A Little Over a Year After the Las Vegas Shootings: What Procedures Should Hotels Have in Place to Keep Guests and Employees Safe
Random acts of violence are just that - random, horrific, and usually without any kind of warning. But, when they happen in a hotel crowded with guests and employees, the results can be that much more tragic. Hoteliers must walk a very fine line between keeping those under their roofs safe and protected, and still making their guests feel welcomed.
While there is no one answer and no easy solution, security experts and industry watchers weighed in on what has changed over the last year and what safety precautions properties should have in place to be as prepared as possible.
Bringing in professionals for outside training is something hotels should be doing - if they are not already doing this. "You can invite police departments in to conduct active shooter training for free, which would be particularly something you would see at larger properties, said David Sangree, president of Hotel & Leisure Advisors, a hospitality industry consulting firm. "And, now the 'see something, say something' policy is more important than ever."
While he feels few hotels have made significant changes since the Oct. 1, 2017 tragedy in Las Vegas, Mac Segal, Copenhagen-based head of hotel and fixed site security consulting for AS Solution, a global security and executive protection company, said that some United States properties have begun deploying CIRT (Critical Incident Response teams) on their properties.

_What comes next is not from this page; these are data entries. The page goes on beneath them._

(** C7: in [ytmediadownload.py], when the download collaborator raises
    [DownloadError] during the turn of the loop that has read [url] and
    [format_choice], [download_media] returns [(None, None)]; from the
    failing call to the question whether to continue the program only logs
    the error (no path is allocated, ffmpeg is not run, nothing is
    unlinked); no exception leaves the loop body; and when the user
    answers ['yes'] the loop goes on with its next turn. *)
Theorem download_error_skips_iteration
    (env : Env) (download_path : Path) (url format_choice msg : str)
    (w0 w w1 : World) :
  YtMediaDownload.prompt_user_input env w0 = (Returned (url, format_choice), w) →
  YtMediaDownload.fetch_fails env download_path url format_choice w msg w1 →
  let opts := YtMediaDownload.ydl_opts download_path format_choice in
  let w2 := emit (Logged ERROR (py "Download error: " ++ msg)) w1 in
  YtMediaDownload.download_media env url download_path format_choice w
    = (Returned (None, None), w2) ∧
  (trace w2 = trace w ++ [ExtractedInfo opts url;
                          Logged ERROR (py "Download error: " ++ msg)] ∨
   trace w2 = trace w ++ [ExtractedInfo opts url; Downloaded opts [url];
                          Logged ERROR (py "Download error: " ++ msg)]) ∧
  YtMediaDownload.main_loop_body env download_path w0
    = YtMediaDownload.ask_to_continue env w2 ∧
  (∀ fuel w3,
     YtMediaDownload.prompt_continue env w2 = (Returned (py "yes"), w3) →
     while_true (S fuel) (YtMediaDownload.main_loop_body env download_path) w0
       = while_true fuel (YtMediaDownload.main_loop_body env download_path) w3).
Proof.
  intros Hprompt Hfail opts w2.
  pose proof (download_media_fetch_fails env download_path _ _ _ _ _ Hfail) as Hdl.
  pose proof (fetch_fails_trace env download_path _ _ _ _ _ Hfail) as [_ Htr].
  assert (Hbody : YtMediaDownload.main_loop_body env download_path w0
                  = YtMediaDownload.ask_to_continue env w2).
  { unfold YtMediaDownload.main_loop_body, YtMediaDownload.ask_to_continue.
    unfold bind at 1. rewrite Hprompt. unfold bind at 1. rewrite Hdl.
    unfold bind at 1. done. }
  split_and!.
  - done.
  - cbn. fold opts in Htr. destruct Htr as [-> | ->]; rewrite <-app_assoc; auto.
  - done.
  - intros fuel w3 Hyes. cbn [while_true]. rewrite Hbody.
    unfold YtMediaDownload.ask_to_continue, bind. rewrite Hyes.
    by rewrite decide_False by (intros H; by apply H).
Qed.
(** * Linear flows of MDP: a shallow embedding of [mdp/linear_flows.py]

    The development follows the source file top to bottom:

    - [Py]: the fragment of Python 2 the source relies on (exceptions,
      truthiness, [range], list indexing and slicing as implemented by
      CPython 2.7), and a small state-and-exception monad;
    - [Model]: the objects the source manipulates (flows, crash recovery
      settings, data iterators, checkpoints) and the interface of the
      nodes, which live outside [linear_flows.py];
    - [Container]: the container methods of [Flow]
      ([__getitem__], [__setitem__], [__delitem__], [__add__], [append],
      [extend], [insert], [pop]) with their dimension checks;
    - [Engine]: training, execution, inversion, crash recovery and
      checkpoints ([Flow.train], [Flow.execute], [Flow.inverse],
      [CheckpointFlow.train]);
    - [Checkpoints]: the checkpoint functions ([CheckpointFunction],
      [CheckpointSaveFunction]);
    - [Example]: a concrete family of nodes to run the methods on.

    The properties follow: [ContainerFacts] and [EngineFacts] hold the
    proofs about the dimension check, training, execution and crash
    recovery; [ContainerLaws], [EngineLaws] and [CheckpointLaws] the
    invariants, the edge cases and the round trips; the modules of
    examples hold instances on the concrete nodes.

    Integers are [Z], as Python integers are unbounded. The one unbounded
    loop of the source, [while True] in [_train_node], runs on a budget of
    iterations. *)

From Stdlib Require Import ZArith Lia Bool.
From stdpp Require Import base option list gmap strings pretty.

Set Warnings "-register-all".

Local Open Scope string_scope.
Local Open Scope Z_scope.

(** * The Python fragment *)

Module Py.

(** Characters that a Rocq string literal cannot spell. *)
Definition nl : string := String (Ascii.ascii_of_nat 10) EmptyString.
Definition dquote : string := String (Ascii.ascii_of_nat 34) EmptyString.

(** ['c' * n] for a one-character string. *)
Fixpoint str_mul (c : string) (n : nat) : string :=
  match n with
  | O => EmptyString
  | S n' => c +:+ str_mul c n'
  end.

(** [s] occurs in [t]. *)
Definition contains (t s : string) : Prop :=
  exists pre post : string, t = pre +:+ s +:+ post.

(** Exceptions. Every exception of the model derives from [Exception];
    the class is the constructor, the payload is what the source stores in
    the instance. [FlowExceptionCR] keeps the final message, the
    [parent_exception] attribute and the [filename] attribute (present only
    when a crash dump was written); its [crashing_obj] attribute is the
    flow itself and is not repeated here. *)
Inductive exn : Type :=
| ValueError (msg : string)
| TypeError (msg : string)
| IndexError (msg : string)
| TrainingFinishedException (msg : string)
| FlowException (msg : string)
| OtherException (cls : string) (msg : string)
| FlowExceptionCR (msg : string) (parent_exception : exn)
                  (filename : option string).

Definition exn_message (e : exn) : string :=
  match e with
  | ValueError m | TypeError m | IndexError m
  | TrainingFinishedException m | FlowException m => m
  | OtherException _ m => m
  | FlowExceptionCR m _ _ => m
  end.

(** [isinstance(e, mdp.TrainingFinishedException)] *)
Definition is_training_finished (e : exn) : bool :=
  match e with
  | TrainingFinishedException _ => true
  | _ => false
  end.

(** The outcome of running a piece of code: a value, a raised exception,
    or [OutOfFuel] when a [while True] loop of the source was cut by the
    model's iteration budget. [OutOfFuel] is not an exception: no
    [except] clause sees it. *)
Inductive result (A : Type) : Type :=
| Ok (a : A)
| Raise (e : exn)
| OutOfFuel.
Arguments Ok {A} a.
Arguments Raise {A} e.
Arguments OutOfFuel {A}.

(** ** State and exceptions *)

Definition M (S A : Type) : Type := S -> result A * S.

Definition ret {S A} (a : A) : M S A := fun s => (Ok a, s).

Definition bind {S A B} (m : M S A) (k : A -> M S B) : M S B :=
  fun s =>
    match m s with
    | (Ok a, s') => k a s'
    | (Raise e, s') => (Raise e, s')
    | (OutOfFuel, s') => (OutOfFuel, s')
    end.

Definition raise {S A} (e : exn) : M S A := fun s => (Raise e, s).
Definition out_of_fuel {S A} : M S A := fun s => (OutOfFuel, s).
Definition get {S} : M S S := fun s => (Ok s, s).
Definition gets {S A} (f : S -> A) : M S A := fun s => (Ok (f s), s).
Definition put {S} (s : S) : M S unit := fun _ => (Ok tt, s).
Definition modify {S} (f : S -> S) : M S unit := fun s => (Ok tt, f s).

(** A pure computation that may raise. *)
Definition lift {S A} (r : result A) : M S A := fun s => (r, s).

(** [try: body  except Exception, e: handler e] *)
Definition try_except {S A} (body : M S A) (handler : exn -> M S A) : M S A :=
  fun s =>
    match body s with
    | (Raise e, s') => handler e s'
    | other => other
    end.

(** Sequencing of pure computations that may raise. *)
Definition and_then {A B} (r : result A) (k : A -> result B) : result B :=
  match r with
  | Ok a => k a
  | Raise e => Raise e
  | OutOfFuel => OutOfFuel
  end.

Declare Scope res_scope.
Delimit Scope res_scope with res.
Notation "x <- c1 ;; c2" := (and_then c1 (fun x => c2))
  (at level 100, c1 at next level, right associativity) : res_scope.

Declare Scope py_scope.
Delimit Scope py_scope with py.
Notation "x <- c1 ;; c2" := (bind c1 (fun x => c2))
  (at level 100, c1 at next level, right associativity) : py_scope.
Notation "c1 ;;; c2" := (bind c1 (fun _ => c2))
  (at level 100, right associativity) : py_scope.

Local Open Scope py_scope.

(** [for x in xs: body x] *)
Fixpoint for_each {S A} (xs : list A) (body : A -> M S unit) : M S unit :=
  match xs with
  | [] => ret tt
  | x :: rest => body x ;;; for_each rest body
  end.

(** [for x in xs: acc = body x acc], returning the last [acc]. *)
Fixpoint for_fold {S A B} (xs : list A) (acc : B) (body : A -> B -> M S B)
  : M S B :=
  match xs with
  | [] => ret acc
  | x :: rest => acc' <- body x acc ;; for_fold rest acc' body
  end.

These are highly qualified and extremely well-trained experienced security personnel who are able to effectively respond to a critical incident at the hotel, he noted.
Segal suggested that hotels invest in is a reporting platform, which is an app or web-based system for quick and effective reporting of suspicious activity.
"So many employees and guests see things but do nothing with that information and then after the fact we learn that an attack could have been prevented if only we had known what people had seen," Segal said. "There are excellent platforms out there that make it so easy and quick to report something and then enables the security team to easily collate, cross reference, and use that data to take proactive steps to stop an incident before it even begins."
There also are new technologies, in terms of weapons scanners. These are not walk-through or handheld metal detectors, and for the most part invisible to the guests, Segal added. Developments in analytics for CCTV that allow hoteliers to “educate” the cameras as to what constitutes a potential threat and when to automatically alert the security control room, would be very beneficial as well.
"A lot of changes have probably taken place behind the scenes. We don’t necessarily know what types of surveillance enhancements have been made or new types of technologies hotels are using, and that's that’s by design," said Dallas-based Jason Porter, vice president of the southwest region for Pinkerton, a global provider of corporate risk management services and solutions.
Porter said he noticed after recently attending a conference in Las Vegas that a lot of hotels now have posted signs saying they don’t allow firearms in the building—which wasn’t always the case.
Hotels also have taken a more pro-active stance since Mandalay Bay by ramping up employee training, said Russell Kolins, chairman of the hospitality, entertainment, and tourism security council for ASIS International, the leading organization for security professionals worldwide.
"There has been a push to inform employees that they are the eyes and ears of the property. Establishment of a keen awareness, based on continuing reminders through training will help eliminate complacency and a 'take it for granted' attitude when it comes to security and safety," Kolins said.
Employees, particularly housekeeping, have access to security alert devices that they can activate in the case of an attack or other emergency. The panic alarms also pinpoint the location of the employee when activated for quick response. DO NOT DISTURB signs are being eliminated, Kolins added. Some hotels have door knob signs that read, “Room is locked from inside, but you can access by knocking."